La seconde strophe qui passe du général au particulier souligne la problématique complexe de notre relation sensible aux choses, dépendant pour une large part de la façon dont notre culture aura informé notre regard mais aussi de cette capacité plus ou moins grande que nous avons, en chaque circonstance, de nous affranchir - du fait de la relation privilégiée que nous entretenons avec notre vie - des petits miracles utiles mais toujours un peu muselants des étiquettes.

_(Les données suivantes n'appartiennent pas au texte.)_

(* ===== verification/Loops.v ===== *)
(** * The background loops (runtime.go, retention.go, alert.go)

    The scheduler, the retention loop and the alert dispatcher run until their
    context ends, one pass per tick.  They are programs over the calls they make
    ([Shared]), the passes of the scheduler being those of [Runtime]; a batch of
    alerts is dispatched by goroutines that are joined.  The state is that of the
    metrics, which everyone writes.  Their number of rounds is unbounded: the
    fuel of a loop bounds the rounds a theorem looks at, and the theorems speak of
    the runs that return and of those that are cut short. *)

From stdpp Require Import base list gmap strings.
From Stdlib Require Import ZArith Lia Ascii.
From S2P Require Import Prelude GoNum GoStrings NetworkPolicy Egress Domain Backoff Store StoreInv Sample Checker Config ConfigSpec Metrics Alert Sql PgSchema Postgres PgOutbox Queue Runtime Shared.
#[local] Open Scope string_scope.
#[local] Open Scope list_scope.
#[local] Open Scope Z_scope.

(** ** Calls *)

Inductive lcall : Type → Type :=
| Rt {X : Type} (c : Runtime.call X) : lcall X
| QueuePing : lcall (option GoError)
| CtxErr : lcall (option GoError)                      (* ctx.Err() *)
| AwaitTick : lcall bool                               (* the ticker, or false: ctx.Done() *)
| DeleteExpiredData (now : Time) (policy : RetentionPolicy) : lcall (res GoError RetentionResult)
| ClaimAlerts (limit leaseTimeout maxAttempts : Z) : lcall (res GoError (list AlertOutboxEvent))
| SendAlert (event : AlertOutboxEvent) : lcall (option DeliveryErr)
| MarkAlert (c : AlertCall) : lcall (option GoError)
| Pick (runnable : list nat) : lcall nat.              (* the goroutine that moves next *)

#[local] Abbreviation lprog := (Shared.prog Metrics lcall).
#[local] Abbreviation lentry := (Shared.entry Metrics lcall).
#[local] Open Scope shared_scope.

Fixpoint lift {A} (p : Runtime.prog A) : lprog A :=
  match p with
  | Runtime.Ret a => Ret a
  | Runtime.Vis c k => Call (Rt c) (λ x, lift (k x))
  end.

Section loops.
Context `{HT : !HTTPTime} (cfg : Config).

(** Other goroutines count too; a delivery ends as [Send] may end, whatever the
    webhook does. *)
Definition anyone (m m' : Metrics) : Prop := True.
Definition possible (X : Type) (c : lcall X) : X → Prop :=
  match c in lcall X return X → Prop with
  | SendAlert event => λ err, ∃ WC : WebhookClient, err = Send (cfg_AlertWebhookURL cfg) (cfg_UserAgent cfg) event
  | Pick runnable => λ i, i ∈ runnable
  | _ => λ _, True
  end.

(** ** Scheduler *)

Fixpoint RunQueueScheduler (fuel : nat) : lprog unit :=
  match fuel with
  | O => Spent
  | S fuel =>
      let* err := perform QueuePing in
      do* match err with
          | Some _ => Ret tt
          | None => lift (enqueueDueMonitorJobs (cfg_SchedulerBatchSize cfg) (cfg_CheckLeaseTimeout cfg) (cfg_MaxJobAttempts cfg))
          end in
      let* ticked := perform AwaitTick in
      if ticked : bool then RunQueueScheduler fuel else Ret tt
  end.

(** ** Retention *)

Definition retention_policy : RetentionPolicy :=
  {| CheckResults := cfg_CheckResultsRetention cfg; CheckJobs := cfg_CheckJobsRetention cfg;
     AlertOutbox := cfg_AlertOutboxRetention cfg; ResolvedIncident := cfg_ResolvedIncidentRetention cfg;
     BatchSize := cfg_RetentionBatchSize cfg |}.

Fixpoint RunRetention (fuel : nat) : lprog unit :=
  match fuel with
  | O => Spent
  | S fuel =>
      let await := let* ticked := perform AwaitTick in if ticked : bool then RunRetention fuel else Ret tt in
      let* now := perform (Rt Now) in
      let* deleted := perform (DeleteExpiredData (UTC now) retention_policy) in
      match deleted with
      | Err _ => let* ctxErr := perform CtxErr in match ctxErr with Some _ => Ret tt | None => await end
      | Ok _ => await
      end
  end.

(** ** Alert dispatcher *)

Definition alert_config : AlertConfig :=
  {| AlertMaxAttempts := cfg_AlertMaxAttempts cfg; AlertRetryInitialBackoff := cfg_AlertRetryInitialBackoff cfg;
     AlertRetryMaxBackoff := cfg_AlertRetryMaxBackoff cfg |}.

(** Persist the outcome; only what was persisted is counted. *)
Definition record_outcome (c : AlertCall) : lprog unit :=
  let* err := perform (MarkAlert c) in
  match err with
  | None => locked (λ m, (count_outcome c m, tt))
  | Some _ => Ret tt
  end.

(** [dispatchAlert] as a goroutine. *)
Definition dispatch_event (event : AlertOutboxEvent) : lprog unit :=
  let* deliveryErr := perform (SendAlert event) in
  let* done := match deliveryErr with
               | None => Ret false
               | Some _ => let* ctxErr := perform CtxErr in Ret (bool_decide (is_Some ctxErr))
               end in
  match outcome_call alert_config event deliveryErr done with
  | None => Ret tt
  | Some c => record_outcome c
  end.

(** The number of events, and the error. A goroutine takes at most four steps. *)
Definition dispatchAlertBatch : lprog (nat * option GoError) :=
  let* claimed := perform (ClaimAlerts (cfg_AlertDispatchBatchSize cfg) (cfg_AlertLeaseTimeout cfg) (cfg_AlertMaxAttempts cfg)) in
  match claimed with
  | Err err => Ret (0%nat, Some err)
  | Ok events =>
      do* par Pick (4 * length events) (map dispatch_event events) in
      let* ctxErr := perform CtxErr in
      Ret (length events, ctxErr)
  end.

Poésie de la toute dernière neige

allez ! c’est une géométrie la neige

neige aux vingt formes de flocon

que le premier janvier 1610 à Prague dans un petit livre qu’il offrit

au plus cher de ses protecteurs Matthäus Wackher Von Wackhenfels

l’astronome Johannes Kepler a ramenées à un précipité fabuleux de figures

une symétrie sexangulaire un ardent buisson d’angles invisible

sous l’apparente dispersion – diraient nos anciens poètes – de la blanche

semaison que les anges du ciel épandent sur la terre

ce qui fait qu’on la regarde aujourd’hui (10 mars) épineuse la neige

nous revenir en fleur de mimosa d’un hiver qui ne voulait pas

- lui non plus - finir / qu’on la regarde à travers le prisme aussi

pas trop bien calculé de notre imaginaire sans trop savoir

ce qu’on sait d’elle / chaque flocon singulier étrennant de la même façon

le rouge hier si vif du toit qu’on croyait voir enfin sans mot

pour la toute dernière ou la première fois

Georges GUILLAIN / Parmi tout ce qui renverse

NOTES:

C'est un ancien évêque d’Upsala ( la plus vieille Université de Suède) Olaus Magnus, qui distingue dans le chapitre 22 du Livre 1 de son Histoire des peuples du Nord, paru en 1550, vingt formes différentes de flocons. Et c'est le mathématicien Johannes Kepler qui, dans un opuscule datant du premier janvier 1610, intitulé Strena Seu De Nive Sexangula, rend compte de sa découverte de la symétrie hexagonale des flocons de neige qu’il attribue à une faculté qui serait également présente dans l’eau à l’état liquide et gazeux.